1School of Pharmacy, University of Bradford, Bradford, BD7 1DP, UK.
2AGT Sciences Ltd., Unit 25, Listerhills Science Park, Campus Road, Bradford.
MANY
of the emergent scientific strategies for correcting tissue dysfunction
after disease or trauma are increasingly referred to using the umbrella
term of tissue engineering. A literal interpretation of this somewhat
imprecise term has been suggested as ‘the persuasion of the
body to heal itself, through delivery to the appropriate sites of molecular
signals, cells and supporting structures’ (Williams, 1999).
One crucial factor affecting the likely success of even the most promising
tissue engineering therapy is whether or not the recipient’s tissue
will accept it.

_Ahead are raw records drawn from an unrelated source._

(** What [fmt] prints for a [Type] under [%v]: its [String()], or [<nil>]
    for the nil interface. *)
Definition fmt_v (ttype : option Type_) : string :=
  match ttype with
  | Some t => Type_String t
  | None => fmt_nil
  end.

Definition Scalar_GetName (st : Scalar) : string := Scalar_Name st.
Definition Scalar_GetDescription (st : Scalar) : string := Scalar_Description st.
Definition Scalar_String (st : Scalar) : string := Scalar_Name st.
Definition Scalar_GetError (st : Scalar) : option error := Scalar_err st.

Definition Object_GetName (gt : Object) : string := Object_Name gt.
Definition Object_GetDescription (gt : Object) : string := "".
Definition Object_String (gt : Object) : string := Object_Name gt.
Definition Object_GetError (gt : Object) : option error := Object_err gt.

Definition Interface_GetName (it : Interface) : string := Interface_Name it.
Definition Interface_GetDescription (it : Interface) : string :=
  Interface_Description it.
Definition Interface_String (it : Interface) : string := Interface_Name it.
Definition Interface_GetError (it : Interface) : option error := Interface_err it.

Definition Union_String (ut : Union) : string := Union_Name ut.
Definition Union_GetName (ut : Union) : string := Union_Name ut.
Definition Union_GetDescription (ut : Union) : string := Union_Description ut.
Definition Union_GetError (ut : Union) : option error := Union_err ut.

Definition Enum_GetName (gt : Enum) : string := Enum_Name gt.
Definition Enum_GetDescription (gt : Enum) : string := "".
Definition Enum_String (gt : Enum) : string := Enum_Name gt.
Definition Enum_GetError (gt : Enum) : option error := Enum_err gt.

Definition InputObject_GetName (gt : InputObject) : string := InputObject_Name gt.
Definition InputObject_GetDescription (gt : InputObject) : string :=
  InputObject_Description gt.
Definition InputObject_String (gt : InputObject) : string := InputObject_Name gt.
Definition InputObject_GetError (gt : InputObject) : option error :=
  InputObject_err gt.

Definition List_GetName (gl : List) : string := fmt_v (List_OfType gl).
Definition List_GetDescription (gl : List) : string := "".
Definition List_String (gl : List) : string :=
  match List_OfType gl with
  | Some _ => "[" +:+ fmt_v (List_OfType gl) +:+ "]"
  | None => ""
  end.
Definition List_GetError (gl : List) : option error := List_err gl.

Definition NonNull_GetName (gl : NonNull) : string :=
  fmt_v (NonNull_OfType gl) +:+ "!".
Definition NonNull_GetDescription (gl : NonNull) : string := "".
Definition NonNull_String (gl : NonNull) : string :=
  match NonNull_OfType gl with
  | Some _ => NonNull_GetName gl
  | None => ""
  end.
Definition NonNull_GetError (gl : NonNull) : option error := NonNull_err gl.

Even the most elegant treatments may ultimately fail if
subtle yet still contraindicating features of the underlying pathology
persist but are not recognised. One key to reducing this element of risk
could be rapid and cost-effective point-of-care diagnostics technology
capable of informing the clinical judgement of healthcare professionals.
We have adopted this strategy over the last ten years in developing technology
that spans the scope of treatment for intractable skin lesions from point-of-care
diagnosis, through anti-microbial intervention to cell-based therapy.

From left:
Mr Abbas Din, Dr Annie Smith, and
Dr Stephen Britland, School of Pharmacy, University of Bradford.
It has
been suggested that one person in every hundred in the United Kingdom
will at some point in their lifetime develop a long-lasting skin wound.
The financial cost to society of treating these patients is enormous.
Figures for 2000/1 show that approximately 4% of the entire NHS budget
was allocated to chronic wound care (Bennett et al. 2004). Although commonly
associated with poor peripheral circulation and complicated by diabetes,
rheumatoid arthritis, oedema or obesity, chronic wounds can be managed
and healed although usually over a protracted period. Treatment of leg
ulcers typically involves the application of various types of dressing
to promote healing and alleviate any predominant symptoms. Most often
the choice of dressing is selected on the basis of a practitioner’s
previous experience and personal preference. Unlike other diseases where
diagnosis is assisted by taking quantitative measurements of some sort,
chronic wounds are mostly judged from their appearance alone. Management
of chronic wounds, more than most other areas of medicine, therefore lacks
a comprehensive but also rapid diagnostic capability. Consider a situation
in which clinical ex examination was assisted by a diagnostic dressing
which, when applied to a wound in the same manner as a conventional dressing,
would reveal the status of that wound in terms of recognised prognostic
biochemical indicators. This would enable a more accurate assessment of
the wound and optimisation of treatment, so allowing wounds to heal more
effectively. Development of diagnostic devices for healthcare purposes
is a highly regulated process but is greatly assisted if there is a precedent
for use of elements of the technology, there is an overwhelming clinical
need, and it has a good chance of success. It is for this reason that
we have sought to develop a novel POC diagnostics
technology around a hydrogel material as they are currently deployed in
healthcare applications and are ideally suited to incorporation of colorimetric
detection systems. One prognostic indicator, the pH of the wound bed milieu,
has been the subject of research reports for many decades (Wilson et al.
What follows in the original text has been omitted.